(** * processCoffeeWithGemini: a shallow embedding of the Firestore trigger

  The development follows [functions/src/index.ts]: the handler registered
  with [onDocumentCreated] for [coffee/{docId}].  The handler is effectful
  (object storage, the AI client, the local file system, the datastore and
  the clock), so it is written in a small state-and-exception monad whose
  state carries the journal of external calls together with the mutable
  arrays of the source ([tempFiles], [contentParts]) and the stored record.
  What the outside world answers to each call is a parameter ([World]). *)

From Stdlib Require Import ZArith String Ascii List DecimalString Bool Lia.
From stdpp Require Import base gmap strings list.
Import ListNotations.

Local Open Scope Z_scope.

(** ** JavaScript values *)

Module Js.

(** Values that can sit in a Firestore field.  Numbers are restricted to
    integers, which is all the handler ever inspects. *)
#[local] Unset Elimination Schemes.
Inductive Value :=
| VUndefined
| VNull
| VBool (b : bool)
| VNum (n : Z)
| VStr (s : string)
| VArr (items : list Value)
| VObj (fields : list (string * Value)).
#[local] Set Elimination Schemes.

(** [if (v)]: ToBoolean. *)
Definition truthy (v : Value) : bool :=
  match v with
  | VUndefined | VNull => false
  | VBool b => b
  | VNum n => negb (n =? 0)
  | VStr s => negb (String.eqb s "")
  | VArr _ | VObj _ => true
  end.

(** A string-typed optional field: [None] is a missing field. *)
Definition truthy_str (o : option string) : bool :=
  match o with
  | Some s => negb (String.eqb s "")
  | None => false
  end.

(** [`${x}`] for an optional string. *)
Definition show_str (o : option string) : string :=
  match o with
  | Some s => s
  | None => "undefined"
  end.

(** Numbers as the age computation meets them: an integer or [NaN]. *)
Inductive Num :=
| NaN
| Int (z : Z).

Definition sub (a b : Num) : Num :=
  match a, b with
  | Int x, Int y => Int (x - y)
  | _, _ => NaN
  end.

Definition lt (a b : Num) : bool :=
  match a, b with
  | Int x, Int y => x <? y
  | _, _ => false
  end.

Definition gt (a b : Num) : bool := lt b a.

Definition strict_eq (a b : Num) : bool :=
  match a, b with
  | Int x, Int y => x =? y
  | _, _ => false
  end.

Definition decimal (z : Z) : string := NilZero.string_of_int (Z.to_int z).

Definition show_num (n : Num) : string :=
  match n with
  | NaN => "NaN"
  | Int z => decimal z
  end.

(** [`${userAge}`] where [userAge] may be [null]. *)
Definition show_nullable (n : option Num) : string :=
  match n with
  | None => "null"
  | Some x => show_num x
  end.

(** [Array.prototype.join]. *)
Definition join (sep : string) (xs : list string) : string :=
  String.concat sep xs.

(** What a [throw] carries: an [Error] object or anything else, the
    latter kept as its [String(...)] rendering. *)
Inductive Thrown :=
| ThrownError (message : string)
| ThrownOther (rendered : string).

(** [error instanceof Error ? error.message : String(error)] *)
Definition message_of (e : Thrown) : string :=
  match e with
  | ThrownError m => m
  | ThrownOther s => s
  end.

End Js.

(** ** Dates

  A [Date] is kept as its calendar fields in the time zone of the host;
  the functions runtime runs in UTC, so [toISOString] prints the same
  fields.  [month] is zero-based as [getMonth] returns it. *)

Module JsDate.

Record Fields := {
  fullYear : Z;
  month : Z;
  date : Z;
  hours : Z;
  minutes : Z;
  seconds : Z;
  milliseconds : Z
}.

Inductive t :=
| Invalid
| Valid (f : Fields).

Definition getFullYear (d : t) : Js.Num :=
  match d with Invalid => Js.NaN | Valid f => Js.Int (fullYear f) end.

Definition getMonth (d : t) : Js.Num :=
  match d with Invalid => Js.NaN | Valid f => Js.Int (month f) end.

Definition getDate (d : t) : Js.Num :=
  match d with Invalid => Js.NaN | Valid f => Js.Int (date f) end.

(** [s.padStart(width, "0")] *)
Fixpoint pad_zeros (missing : nat) (s : string) : string :=
  match missing with
  | O => s
  | S k => String "0"%char (pad_zeros k s)
  end.

Definition padStart (width : nat) (s : string) : string :=
  pad_zeros (width - String.length s)%nat s.

Definition iso_year (y : Z) : string :=
  if (0 <=? y) && (y <=? 9999) then padStart 4 (Js.decimal y)
  else ((if y <? 0 then "-" else "+") +:+ padStart 6 (Js.decimal (Z.abs y))).

(** [toISOString] of a valid date: [YYYY-MM-DDTHH:mm:ss.sssZ]. *)
Definition toISOString (f : Fields) : string :=
  iso_year (fullYear f) +:+ "-" +:+ padStart 2 (Js.decimal (month f + 1))
    +:+ "-" +:+ padStart 2 (Js.decimal (date f))
    +:+ "T" +:+ padStart 2 (Js.decimal (hours f))
    +:+ ":" +:+ padStart 2 (Js.decimal (minutes f))
    +:+ ":" +:+ padStart 2 (Js.decimal (seconds f))
    +:+ "." +:+ padStart 3 (Js.decimal (milliseconds f)) +:+ "Z".
(* ===== verification/TracerHost.v ===== *)
(** The objects the Go host hands to the JavaScript tracers: the [log] of one
    executed opcode, the state database [db], the transaction context [ctx],
    and the global helper functions ([toHex], [toAddress], [toWord],
    [isPrecompiled], [slice]).  They follow src/eth/tracers/tracer.go and the
    helpers it calls in src/common and src/core/vm. *)
From Stdlib Require Import ZArith Lia.
From S2P Require Import Prelude.
Open Scope Z_scope.

Abbreviation bytes := (list Z).

(** One call of [step] or [fault]: what the accessors of [log] return.  The
    stack is kept top first. *)
Record log := Log {
  log_op : Z;               (* log.op.toNumber() *)
  log_opname : jsstr;       (* log.op.toString() *)
  log_stack : list Z;       (* 256-bit words *)
  log_memory : bytes;
  log_address : bytes;      (* log.contract.getAddress() *)
  log_pc : Z;
  log_gas : Z;
  log_cost : Z;
  log_depth : Z;
  log_error : option jsstr
}.

Record database := Database {
  getBalance : bytes -> Z;
  getNonce : bytes -> Z;
  getCode : bytes -> bytes;
  getState : bytes -> bytes -> bytes
}.

Record context := Context {
  ctx_type : jsstr;
  ctx_from : bytes;
  ctx_to : bytes;
  ctx_value : Z;
  ctx_gas : Z;
  ctx_gasUsed : Z;
  ctx_input : bytes;
  ctx_output : bytes;
  ctx_time : jsstr;
  ctx_error : option jsstr
}.

(** [log.stack.peek(i)]: zero below the bottom of the stack. *)
Definition peek (l : log) (i : nat) : Z := default 0 (log_stack l !! i).

(** A JavaScript number read by the host as a C int. *)
Definition getInt (z : Z) : Z := Z.max (- 2 ^ 31) (Z.min (2 ^ 31 - 1) z).

(** [log.memory.slice(begin, end)]. *)
Definition mem_slice (l : log) (b e : Z) : bytes :=
  let b := getInt b in
  let e := getInt e in
  let mem := log_memory l in
  if Z.of_nat (length mem) <? e then []
  else if e - b =? 0 then []
  else if b <? Z.of_nat (length mem)
       then take (Z.to_nat (e - b)) (drop (Z.to_nat b) mem)
       else [].

(** [slice(blob, start, end)]. *)
Definition host_slice (blob : bytes) (s e : Z) : bytes :=
  let s := getInt s in
  let e := getInt e in
  if (s <? 0) || (e <? s) || (Z.of_nat (length blob) <? e) then []
  else take (Z.to_nat (e - s)) (drop (Z.to_nat s) blob).

(** [toHex(buf)]. *)
Definition toHex (bs : bytes) : jsstr := str "0x" ++ (bs ≫= hex_byte).

(** [hex.DecodeString], which keeps what it decoded before an error. *)
Fixpoint hex2bytes (s : jsstr) : bytes :=
  match s with
  | a :: b :: s =>
      match char_digit 16 a, char_digit 16 b with
      | Some x, Some y => (16 * x + y) :: hex2bytes s
      | _, _ => []
      end
  | _ => []
  end.

(** [common.FromHex]. *)
Definition fromHex (s : jsstr) : bytes :=
  let s := if (1 <? length s)%nat && (bool_decide (take 2 s = str "0x") || bool_decide (take 2 s = str "0X"))
           then drop 2 s else s in
  hex2bytes (if Nat.odd (length s) then 48 :: s else s).

(** [common.BytesToAddress] (n = 20) and [common.BytesToHash] (n = 32): crop
    from the left, pad with zeros on the left. *)
Definition bytesToFixed (n : nat) (bs : bytes) : bytes :=
  let bs := drop (length bs - n) bs in
  replicate (n - length bs) 0 ++ bs.

Definition toAddress (s : jsstr) : bytes := bytesToFixed 20 (fromHex s).
Definition toWord (s : jsstr) : bytes := bytesToFixed 32 (fromHex s).

(** [isPrecompiled(addr)]: the eight Byzantium contracts. *)
Definition isPrecompiled (a : bytes) : bool :=
  bool_decide (take 19 a = replicate 19 0) &&
  match drop 19 a with
  | [k] => (1 <=? k) && (k <=? 8)
  | _ => false
  end.

(** The bytes of a number, most significant first, in [n] bytes. *)
Fixpoint be_bytes (n : nat) (z : Z) : bytes :=
  match n with
  | O => []
  | S n => be_bytes n (z / 256) ++ [z mod 256]
  end.

(** ** Lemmas *)

Lemma be_bytes_length n z : length (be_bytes n z) = n.
Proof.
  revert z. induction n as [|n IH]; intros z; simpl; [done|].
  rewrite length_app, IH. simpl. lia.
Qed.

Lemma be_bytes_valid n z : Forall is_byte (be_bytes n z).
Proof.
  revert z. induction n as [|n IH]; intros z; simpl; [constructor|].
  apply Forall_app. split; [apply IH|]. repeat constructor; unfold is_byte; apply Z.mod_pos_bound; lia.
Qed.

Lemma toHex_inj a b : Forall is_byte a -> Forall is_byte b -> toHex a = toHex b -> a = b.
Proof. unfold toHex. intros Ha Hb E. injection E as E. by apply hex_bytes_inj. Qed.

Lemma bytesToFixed_length n bs : length (bytesToFixed n bs) = n.
Proof. unfold bytesToFixed. rewrite length_app, length_replicate, length_drop. lia. Qed.

Lemma bytesToFixed_valid n bs : Forall is_byte bs -> Forall is_byte (bytesToFixed n bs).
Proof.
  intros H. unfold bytesToFixed. apply Forall_app. split.
  - apply Forall_replicate. unfold is_byte. lia.
  - by apply Forall_drop.
Qed.

Lemma be_bytes_val n z : 0 <= z -> of_digits 256 (be_bytes n z) = z mod 256 ^ Z.of_nat n.
Proof.
  revert z. induction n as [|n IH]; intros z Hz; [cbn; by rewrite Z.mod_1_r|].
  simpl be_bytes. rewrite of_digits_app, IH by (try apply Z.div_pos; lia).
  unfold of_digits. simpl length. cbn [fold_left]. change (Z.of_nat 1) with 1.
  rewrite Z.pow_1_r, Nat2Z.inj_succ, Z.pow_succ_r by lia.
  rewrite Z.rem_mul_r by lia. lia.
Qed.

Lemma hex2bytes_digits n ds :
  length ds = (2 * n)%nat -> Forall (is_digit 16) ds ->
  Forall is_byte (hex2bytes (digit_char <$> ds)) /\
  of_digits 256 (hex2bytes (digit_char <$> ds)) = of_digits 16 ds /\
  length (hex2bytes (digit_char <$> ds)) = n.
Proof.
  revert ds. induction n as [|n IH]; intros [|a [|b ds]] Hl Hd; simpl in Hl; try lia; [done|].
  apply Forall_cons in Hd as [Ha Hd]. apply Forall_cons in Hd as [Hb Hd].
  destruct (IH ds ltac:(lia) Hd) as (IH1 & IH2 & IH3).
  cbn [fmap list_fmap hex2bytes]. rewrite !char_digit_char by (done || lia).
  unfold is_digit in *. split_and!.
  - constructor; [unfold is_byte; lia|done].
  - rewrite of_digits_cons by lia. rewrite !of_digits_cons by lia.
    rewrite IH2, IH3. simpl length. rewrite Nat2Z.inj_succ, Z.pow_succ_r by lia.
    replace (length ds) with (n + n)%nat by lia. rewrite Nat2Z.inj_add, Z.pow_add_r by lia.
    rewrite <-(Z.pow_mul_l 16 16). change (16 * 16) with 256. ring.
  - simpl. by rewrite IH3.
Qed.

Lemma bytesToFixed_val n bs :
  Forall is_byte bs -> of_digits 256 (bytesToFixed n bs) = of_digits 256 bs mod 256 ^ Z.of_nat n.
Proof.
  intros H. unfold bytesToFixed. rewrite of_digits_zeros by lia.
  set (k := (length bs - n)%nat).
  rewrite <-(take_drop k bs) at 2. rewrite of_digits_app by lia.
  assert (0 <= of_digits 256 (drop k bs) < 256 ^ Z.of_nat (length (drop k bs))) as B
    by (apply of_digits_bound; [lia|by apply Forall_drop]).
  rewrite length_drop in *. subst k. destruct (Nat.le_gt_cases (length bs) n) as [L|L].
  - replace (length bs - n)%nat with 0%nat in * by lia. rewrite take_0. unfold of_digits at 2. simpl.
    rewrite Z.mod_small; [done|]. split; [lia|].
    eapply Z.lt_le_trans; [apply B|]. apply Z.pow_le_mono_r; lia.
  - replace (length bs - (length bs - n))%nat with n in * by lia.
    rewrite Z.add_comm, Z_mod_plus_full. rewrite Z.mod_small; done.
Qed.

Lemma fromHex_to_base z :
  0 <= z -> Forall is_byte (fromHex (to_base 16 z)) /\ of_digits 256 (fromHex (to_base 16 z)) = z.
Proof.
  intros Hz. unfold fromHex.
  pose proof (to_base_chars 16 z ltac:(lia) Hz) as Hc.
  assert (forall c, take 2 (to_base 16 z) = [48; c] -> 48 <= c <= 57 \/ 97 <= c < 103) as Hx.
  { intros c E. assert (Forall (fun c => 48 <= c <= 57 ∨ 97 <= c < 87 + 16) [48; c]) as F
      by (rewrite <-E; by apply Forall_take).
    inversion F as [|? ? _ F2]. inversion F2. lia. }
  change (str "0x") with [48; 120]. change (str "0X") with [48; 88].
  rewrite !bool_decide_eq_false_2 by (intros E; apply Hx in E; lia).
  rewrite andb_false_r. rewrite to_base_nonneg, length_fmap by done.
  set (ds := digits 16 z).
  assert (Forall (is_digit 16) ds) as Hd by (apply digits_valid; lia).
  assert (of_digits 16 ds = z) as Hv by (apply of_digits_digits; lia).
  destruct (Nat.odd (length ds)) eqn:Eo.
  - apply Nat.odd_spec in Eo as [n En].
    change (48 :: (digit_char <$> ds)) with (digit_char <$> (0 :: ds)).
    destruct (hex2bytes_digits (S n) (0 :: ds)) as (H1 & H2 & _);
      [simpl; lia|constructor; [unfold is_digit; lia|done]|].
    split; [done|]. rewrite H2, of_digits_cons by lia. lia.
  - assert (Nat.even (length ds) = true) as Ee by (rewrite <-Nat.negb_odd, Eo; done).
    apply Nat.even_spec in Ee as [n En].
    destruct (hex2bytes_digits n ds) as (H1 & H2 & _); [lia|done|]. by rewrite H2.
Qed.

(** An address taken from a stack word is its low 160 bits, a storage key its
    256 bits. *)
Lemma bytesToFixed_fromHex n z :
  0 <= z -> bytesToFixed n (fromHex (to_base 16 z)) = be_bytes n z.
Proof.
  intros Hz. destruct (fromHex_to_base z Hz) as [H1 H2].
  apply (of_digits_inj 256); [lia|..].
  - by rewrite bytesToFixed_length, be_bytes_length.
  - by apply bytesToFixed_valid.
  - apply be_bytes_valid.
  - by rewrite bytesToFixed_val, H2, be_bytes_val.
Qed.

Lemma toAddress_word z : 0 <= z -> toAddress (to_base 16 z) = be_bytes 20 z.
Proof. apply bytesToFixed_fromHex. Qed.

Lemma toWord_word z : 0 <= z -> toWord (to_base 16 z) = be_bytes 32 z.
Proof. apply bytesToFixed_fromHex. Qed.

(** A range inside the memory is read as it is. *)
Lemma mem_slice_in l b e :
  0 <= b <= e -> e <= Z.of_nat (length (log_memory l)) -> e < 2 ^ 31 ->
  mem_slice l b e = take (Z.to_nat (e - b)) (drop (Z.to_nat b) (log_memory l)).
Proof.
  intros H1 H2 H3. unfold mem_slice, getInt.
  replace (Z.max (- 2 ^ 31) (Z.min (2 ^ 31 - 1) b)) with b by lia.
  replace (Z.max (- 2 ^ 31) (Z.min (2 ^ 31 - 1) e)) with e by lia.
  replace (Z.of_nat (length (log_memory l)) <? e) with false by lia.
  destruct (Z.eqb_spec (e - b) 0) as [->|]; [done|].
  by replace (b <? Z.of_nat (length (log_memory l))) with true by lia.
Qed.

#[global] Arguments be_bytes : simpl never.
#[global] Arguments toAddress : simpl never.
#[global] Arguments toWord : simpl never.
#[global] Arguments isPrecompiled : simpl never.
#[global] Arguments mem_slice : simpl never.
#[global] Arguments toHex : simpl never.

§ **What you should do**:
Retype only the stretch of lines above starting at the one with "revert ds. induction" and stopping at the one with "eapply Z.lt_le_trans; [apply", exactly as written, with both kept.

§ **Result of this exercise**:
  revert ds. induction n as [|n IH]; intros [|a [|b ds]] Hl Hd; simpl in Hl; try lia; [done|].
  apply Forall_cons in Hd as [Ha Hd]. apply Forall_cons in Hd as [Hb Hd].
  destruct (IH ds ltac:(lia) Hd) as (IH1 & IH2 & IH3).
  cbn [fmap list_fmap hex2bytes]. rewrite !char_digit_char by (done || lia).
  unfold is_digit in *. split_and!.
  - constructor; [unfold is_byte; lia|done].
  - rewrite of_digits_cons by lia. rewrite !of_digits_cons by lia.
    rewrite IH2, IH3. simpl length. rewrite Nat2Z.inj_succ, Z.pow_succ_r by lia.
    replace (length ds) with (n + n)%nat by lia. rewrite Nat2Z.inj_add, Z.pow_add_r by lia.
    rewrite <-(Z.pow_mul_l 16 16). change (16 * 16) with 256. ring.
  - simpl. by rewrite IH3.
Qed.

Lemma bytesToFixed_val n bs :
  Forall is_byte bs -> of_digits 256 (bytesToFixed n bs) = of_digits 256 bs mod 256 ^ Z.of_nat n.
Proof.
  intros H. unfold bytesToFixed. rewrite of_digits_zeros by lia.
  set (k := (length bs - n)%nat).
  rewrite <-(take_drop k bs) at 2. rewrite of_digits_app by lia.
  assert (0 <= of_digits 256 (drop k bs) < 256 ^ Z.of_nat (length (drop k bs))) as B
    by (apply of_digits_bound; [lia|by apply Forall_drop]).
  rewrite length_drop in *. subst k. destruct (Nat.le_gt_cases (length bs) n) as [L|L].
  - replace (length bs - n)%nat with 0%nat in * by lia. rewrite take_0. unfold of_digits at 2. simpl.
    rewrite Z.mod_small; [done|]. split; [lia|].
    eapply Z.lt_le_trans; [apply B|]. apply Z.pow_le_mono_r; lia.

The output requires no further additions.